Je me retourne, les sourcils froncés. Toujours tant de bruits ! Sur mon lit, Zikomo lève la tête, réveillé par l’éclat. Et même Nyakane qui était planté sur le bureau à mes côtés pour lire ce que j’écrivais redresse le cou pour la regarder.

« Tu me saoules avec ce carton, Bristyle ! » s’exclame la jeune femme.

Et comme preuve de son énervement, elle s'agrippe à la poignet de la porte de la salle de bain et abat celle-ci trois fois de suite sur le pauvre carton qui n’a rien demandé et qui prend la poussière dans le petit espace dans l’entrée. Je me lève dans un mouvement d’humeur.

« Mais arrête !
Il prend toute la place ! »

J’avale les quelques mètres qui me séparent de Rockfield et tends mon bras devant son buste pour la forcer à reculer. L’air farouche, elle croise les bras sur sa poitrine — pour se protéger de moi ou pour empêcher sa serviette de tomber, je n’en sais rien — mais ne s’éloigne pas pour autant.

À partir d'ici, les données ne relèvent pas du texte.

(** * Product quantizer (fastText, [src/productquantizer.cc])

    A shallow embedding of the product quantizer and the verification of
    its specification.

    Conventions of the embedding.
    - [int32_t] values are integers of [Z].  Signed overflow is undefined
      in C++, so the model computes the mathematical value; [/] and [%]
      are the truncating [Z.quot] and [Z.rem].  Where the operands are
      read from a stream ([load]), and so are not bounded by any
      precondition, the product is reduced to 32 bits as the machine
      does.  [uint8_t] values are integers reduced modulo 256 where the
      source casts.
    - [real] (a binary floating-point type in the source) is the field of
      rationals [Q]: arithmetic is exact, rounding, infinities and NaN are
      outside the model.  Equalities between computed reals are stated
      with [==].
    - A raw pointer is a flat buffer (a list) together with an offset.
      Reads outside the buffer yield the default value and writes outside
      are dropped (both are undefined in the source).
    - The random engine is an interface ([Rng]); the training constants of
      the header are an interface too ([Consts]).
    - The only unbounded loop (the donor search of [MStep]) takes fuel. *)

From Stdlib Require Import ZArith QArith Qround Lia Lqa.
From stdpp Require Import base tactics option list numbers.

Local Open Scope Z_scope.

(** ** Counted loops *)

(** [for (auto i = lo; i < hi; i++) s = body i s], the iterations counted
    down so that the last one is outermost. *)
Fixpoint iter_up {S : Type} (cnt : nat) (lo : Z) (body : Z → S → S) (s : S) : S :=
  match cnt with
  | O => s
  | Datatypes.S c => body (lo + Z.of_nat c) (iter_up c lo body s)
  end.

Definition for_range {S : Type} (lo hi : Z) (body : Z → S → S) (s : S) : S :=
  iter_up (Z.to_nat (hi - lo)) lo body s.

Definition for_ {S : Type} (n : Z) (body : Z → S → S) (s : S) : S :=
  for_range 0 n body s.

(** ** Buffers behind raw pointers *)

Definition rd {A : Type} (dflt : A) (b : list A) (i : Z) : A :=
  if bool_decide (0 ≤ i) then default dflt (b !! Z.to_nat i) else dflt.

Definition wr {A : Type} (b : list A) (i : Z) (v : A) : list A :=
  if bool_decide (0 ≤ i) then <[Z.to_nat i := v]> b else b.

(** [typedef float real] *)
Abbreviation real := Q (only parsing).

Definition rdq (b : list real) (i : Z) : real := rd 0%Q b i.
Definition rdz (b : list Z) (i : Z) : Z := rd 0 b i.

Definition uint8 (z : Z) : Z := z mod 256.

(** A cell of a [uint8_t] buffer holds its content modulo 256. *)
Definition rdb (b : list Z) (i : Z) : Z := uint8 (rdz b i).

(** [memcpy(dst + d0, src + s0, n * sizeof(real))], the two regions
    disjoint. *)
Definition memcpy (dst : list real) (d0 : Z) (src : list real) (s0 : Z) (n : Z) : list real :=
  for_ n (fun j b => wr b (d0 + j) (rdq src (s0 + j))) dst.

(** [memset(dst + d0, 0, n * sizeof(real))]. *)
Definition memset0 (dst : list real) (d0 : Z) (n : Z) : list real :=
  for_ n (fun j b => wr b (d0 + j) 0%Q) dst.

(** ** Sums, as the specification writes them *)

Definition sumZ (l : list Z) : Z := foldr Z.add 0 l.
(** * Valuation of a concentrated-liquidity position

    A shallow embedding of [src/lp_value_calc.ts] (class [V3LpValue]).

    The program computes with two kinds of numbers, and the embedding keeps
    both as the source has them:

    - [Decimal] values of the decimal.js library in its default configuration
      (20 significant digits, rounding half away from zero), used by
      [getPositionAmounts] and [getTokenPriceFromPool];
    - JavaScript [number]s, that is IEEE 754 binary64 values, used by
      [calculateV3Liquidity], [calculatePositionValue] and
      [calculateLpValue].  They are Rocq's primitive floats.

    The algorithms that the specification describes over abstract numbers
    (the liquidity decomposition and liquidity-from-amounts) are written once
    over an arithmetic interface and instantiated at both kinds of numbers,
    and at exact rationals for the algebraic statements. *)

From Stdlib Require Import ZArith QArith Qpower Qcanon Floats Lia Bool List String Ascii.
From Stdlib Require Uint63.
Import ListNotations.

Local Open Scope Z_scope.

(** ** decimal.js values *)

Module Decimal.

(** [Decimal.precision]: the library default, never changed by the program. *)
Definition precision : Z := 20.

(** A value is finite, [(-1)^neg * c * 10^e] with [0 <= c], or one of the
    special values.  Finite values are kept normalised: [c] has no trailing
    zero digit, and zero is [Fin neg 0 0] (the library has a signed zero).
    The library's exponent limits (9e15 in magnitude) are far outside what
    uint8, int24, uint128 and uint160 inputs can reach and are left out. *)
Inductive t : Type :=
| Fin (neg : bool) (c : Z) (e : Z)
| Inf (neg : bool)
| NaN.

(** Number of decimal digits of [c] (0 for [c <= 0]). *)
Fixpoint digits_fuel (fuel : nat) (c : Z) : Z :=
  match fuel with
  | O => 0
  | S f => if c <=? 0 then 0 else 1 + digits_fuel f (c / 10)
  end.

Definition digits (c : Z) : Z := digits_fuel (S (Z.to_nat (Z.log2 c))) c.

(** Removal of trailing zero digits. *)
Fixpoint strip_fuel (fuel : nat) (c e : Z) : Z * Z :=
  match fuel with
  | O => (c, e)
  | S f => if c mod 10 =? 0 then strip_fuel f (c / 10) (e + 1) else (c, e)
  end.

Definition normalise (neg : bool) (c e : Z) : t :=
  if c <=? 0 then Fin neg 0 0
  else let '(c', e') := strip_fuel (Z.to_nat (Z.log2 c)) c e in Fin neg c' e'.

(** [finalise]: rounding of an exact coefficient to [precision] significant
    digits, ROUND_HALF_UP (ties away from zero). *)
Definition finalise (neg : bool) (c e : Z) : t :=
  let drop := digits c - precision in
  if drop <=? 0 then normalise neg c e
  else
    let q := c / 10 ^ drop in
    let r := c mod 10 ^ drop in
    normalise neg (if 10 ^ drop <=? 2 * r then q + 1 else q) (e + drop).

(** [new Decimal(n.toString())] for an integer [n]: exact, no rounding. *)
Definition ofZ (n : Z) : t := normalise (n <? 0) (Z.abs n) 0.

Definition signed (neg : bool) (c : Z) : Z := if neg then - c else c.

(** [x.mul(y)] *)
Definition mul (x y : t) : t :=
  match x, y with
  | NaN, _ | _, NaN => NaN
  | Inf s, Inf s' => Inf (xorb s s')
  | Inf s, Fin s' c _ => if c =? 0 then NaN else Inf (xorb s s')
  | Fin s c _, Inf s' => if c =? 0 then NaN else Inf (xorb s s')
  | Fin s c e, Fin s' c' e' => finalise (xorb s s') (c * c') (e + e')
  end.

(** [x.div(y)].  The quotient is taken with at least [precision + 1] digits;
    with ties rounded away from zero the digits beyond them cannot change the
    rounding. *)
Definition div (x y : t) : t :=
  match x, y with
  | NaN, _ | _, NaN => NaN
  | Inf _, Inf _ => NaN
  | Inf s, Fin s' _ _ => Inf (xorb s s')
  | Fin s _ _, Inf s' => Fin (xorb s s') 0 0
  | Fin s c e, Fin s' c' e' =>
      if c' =? 0 then (if c =? 0 then NaN else Inf (xorb s s'))
      else
        let k := Z.max 0 (precision + 1 + digits c' - digits c) in
        finalise (xorb s s') (c * 10 ^ k / c') (e - e' - k)
  end.

(** [x.sub(y)] *)
Definition sub (x y : t) : t :=
  match x, y with
  | NaN, _ | _, NaN => NaN
  | Inf s, Inf s' => if Bool.eqb s s' then NaN else Inf s
  | Inf s, Fin _ _ _ => Inf s
  | Fin _ _ _, Inf s' => Inf (negb s')
  | Fin s c e, Fin s' c' e' =>
      if (c =? 0) && (c' =? 0) then Fin (s && negb s') 0 0
      else
        let m := Z.min e e' in
        let d := signed s (c * 10 ^ (e - m)) - signed s' (c' * 10 ^ (e' - m)) in
        finalise (d <? 0) (Z.abs d) m
  end.

(** [x.pow(-1)]: the library computes [new Decimal(1).div(x)] (and maps
    zero and the infinities as the division does). *)
Definition inv (x : t) : t := div (ofZ 1) x.

(** [new Decimal(2).pow(96)]: an integer exponent gives the exact power
    (29 digits), which the library then rounds to [precision] digits. *)
Definition Q96 : t := finalise false (2 ^ 96) 0.

(** The value [10^k]. *)
Definition tenPow (k : Z) : t := Fin false 1 k.

(** The rational a value denotes (for statements; special values map to 0). *)
Definition toQ (x : t) : Q :=
  match x with
  | Fin s c e => (inject_Z (signed s c) * 10 ^ e)%Q
  | _ => 0%Q
  end.

(** A value that an arithmetic operation of the library can return: at most
    [precision] significant digits. *)
Definition atPrecision (x : t) : Prop :=
  match x with
  | Fin _ c e => (c = 0 /\ e = 0) \/ (0 < c /\ c mod 10 <> 0 /\ digits c <= precision)
  | _ => True
  end.

(** Parsing of a string of decimal digits, as the constructor does for the
    integer strings this program builds. *)
Definition digitOf (a : ascii) : option Z :=
  let n := Z.of_nat (nat_of_ascii a) in
  if (48 <=? n) && (n <=? 57) then Some (n - 48) else None.

Fixpoint parseDigits (acc : Z) (s : string) : option Z :=
  match s with
  | EmptyString => Some acc
  | String a rest =>
      match digitOf a with
      | Some d => parseDigits (10 * acc + d) rest
      | None => None
      end
  end.

(** [new Decimal(s)] for a digit string [s]; the library raises on anything
    else, which is rendered here as [NaN]. *)
Definition ofString (s : string) : t :=
  match s with
  | EmptyString => NaN
  | _ => match parseDigits 0 s with
         | Some n => normalise false n 0
         | None => NaN
         end
  end.

End Decimal.

(** ** JavaScript numbers (binary64) *)

Module JsNumber.

(** [Number(s)] for the decimal string of an integer: the nearest binary64
    value, ties to even. *)
Definition ofZ (n : Z) : float := SF2Prim (binary_normalize prec emax n 0 false).

(** The binary64 value nearest to [n / d] for positive integers [n], [d]. *)
Definition ofRatio (neg : bool) (n d : Z) : float :=
  let '(q, e, l) := SFdiv_core_binary prec emax n 0 d 0 in
  SF2Prim (binary_round_aux prec emax neg q e l).

(** [Number(x.toString())] for a [Decimal] [x]: the nearest binary64 value.
    [toString] prints both zeros as "0". *)
Definition ofDecimal (x : Decimal.t) : float :=
  match x with
  | Decimal.NaN => nan
  | Decimal.Inf s => if s then neg_infinity else infinity
  | Decimal.Fin s c e =>
      if c <=? 0 then PrimFloat.zero
      else if 0 <=? e then ofZ (Decimal.signed s (c * 10 ^ e))
      else ofRatio s c (10 ^ (- e))
  end.

(** [Math.min(x, y)]: NaN if either is NaN, and -0 below +0. *)
Definition min (x y : float) : float :=
  if is_nan x || is_nan y then nan
  else if (x <? y)%float then x
  else if (y <? x)%float then y
  else if get_sign x then x else y.

(** The rational a finite binary64 value denotes. *)
Definition toQ (x : float) : Q :=
  match Prim2SF x with
  | S754_finite s m e => (inject_Z (Decimal.signed s (Zpos m)) * 2 ^ e)%Q
  | _ => 0%Q
  end.


Definition specIsZero (x : spec_float) : bool :=
  match x with S754_zero _ => true | _ => false end.

(** [Number.isNaN] and [Number.isFinite]. *)
Definition isNaN (x : float) : bool :=
  match Prim2SF x with S754_nan => true | _ => false end.

Definition isFinite (x : float) : bool :=
  match Prim2SF x with S754_zero _ | S754_finite _ _ _ => true | _ => false end.

(** Equality of numbers that also relates NaN to itself (and +0 to -0):
    ECMAScript's SameValueZero. *)
Definition sameValueZero (x y : float) : bool :=
  (x =? y)%float || (isNaN x && isNaN y).

End JsNumber.

(** ** The arithmetic the algorithms are written over *)

Class Arith (T : Type) : Type := {
  azero : T;
  asub : T -> T -> T;
  amul : T -> T -> T;
  adiv : T -> T -> T;
  ainv : T -> T
}.

Class Ordered (T : Type) : Type := {
  aleb : T -> T -> bool;
  amin : T -> T -> T
}.

Declare Scope arith_scope.
Delimit Scope arith_scope with arith.
Infix "-" := asub : arith_scope.
Infix "*" := amul : arith_scope.
Infix "/" := adiv : arith_scope.
Infix "<=?" := aleb : arith_scope.
Notation "x >=? y" := (aleb y x) (at level 70) : arith_scope.

(** JavaScript [number]: [-], [*], [/], [<=], [>=], [Math.min]. *)
#[export] Instance Arith_number : Arith float := {
  azero := PrimFloat.zero;
  asub := PrimFloat.sub;
  amul := PrimFloat.mul;
  adiv := PrimFloat.div;
  ainv := PrimFloat.div PrimFloat.one
}.

#[export] Instance Ordered_number : Ordered float := {
  aleb := PrimFloat.leb;
  amin := JsNumber.min
}.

« Ça fait une semaine que c’est là ! s’agace-t-elle en élevant la voix.
N’abuse pas, ça fait à peine quelques jours !
J’en ai marre, on a pas la place pour ça. Fous-le dans ton armoire ou fais-le disparaître !
Tu te moques de moi ? répliqué-je en désignant le reste de la chambre d’un grand geste. T’as vu le bordel que tu laisses partout, constamment ? Alors ne me prends pas la tête avec un pauvre carton.
Mon bordel reste de mon côté ! Ton carton est à droite, la droite c’est à moi. »

Impossible de retenir l’éclat de rire ahuri qu’elle m’arrache. L'étendue de sa bêtise me laisse parfois pantoise et surtout son habitude de donner de l’importance à des détails qui n’en ont pas. Puisqu’elle ne se recule pas, c’est moi qui fait un pas en arrière, ne supportant pas d’être proche d’elle. Mais je lui arrache le contrôle de la porte de la salle de bains.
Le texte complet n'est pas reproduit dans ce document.